[Supplied data — start]
(** * URL shortener microservice: the alias lifecycle engine

    A shallow embedding of the Express application (creation, statistics and
    redirect handlers over the in-memory [urlDatabase]) together with the
    properties of its specification.

    Modelling conventions.
    - A JavaScript string is a [string]; [charCodeAt] is the character's
      code.  Path parameters, header values and network addresses are ASCII.
    - A [Date] is its time value, an integer number of milliseconds since
      the epoch.  [toISOString] and the [Date] parser are inverse to each
      other on every valid time value, so a stored ISO string is identified
      with the instant it denotes; [toISOString] raises [RangeError] on an
      invalid date.  Clock readings are non-negative, which keeps the
      double-precision sum of [calculateExpiry] exact on every valid date.
    - [new Date()], [uuidv4()] and [Math.random()] are inputs of a handler:
      every call site has its own reading.
    - [urlDatabase] is a finite map from shortcodes to entries; an entry
      object is reachable through its own key only, so the in-place update
      of the redirect handler is an update of the map at that key.
    - The [Log] calls never throw (the logger catches every failure) and
      never touch the store; between two of them a handler runs without
      interruption.  They are left out, and a handler is one atomic step.
    - The handlers are given first on the bodies the API documents, whose
      [url] and [shortcode] are strings when present ([createAlias]);
      [createAlias_json] is the creation handler on any JSON body.  On a
      body of strings the two agree, and what [createAlias_json] does to the
      string-keyed entries is a step of [createAlias] or nothing. *)

From stdpp Require Import gmap strings list fin_maps.
From stdpp Require Import pretty.
From Stdlib Require Import ZArith Ascii String Lia.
[Supplied data — finish]
Reproduce exactly the stretch of lines that starts at the one containing "of the redirect" and ends with the final line of the data, including both ends and nothing more.

== Result ==
      of the redirect handler is an update of the map at that key.
    - The [Log] calls never throw (the logger catches every failure) and
      never touch the store; between two of them a handler runs without
      interruption.  They are left out, and a handler is one atomic step.
    - The handlers are given first on the bodies the API documents, whose
      [url] and [shortcode] are strings when present ([createAlias]);
      [createAlias_json] is the creation handler on any JSON body.  On a
      body of strings the two agree, and what [createAlias_json] does to the
      string-keyed entries is a step of [createAlias] or nothing. *)

From stdpp Require Import gmap strings list fin_maps.
From stdpp Require Import pretty.
From Stdlib Require Import ZArith Ascii String Lia.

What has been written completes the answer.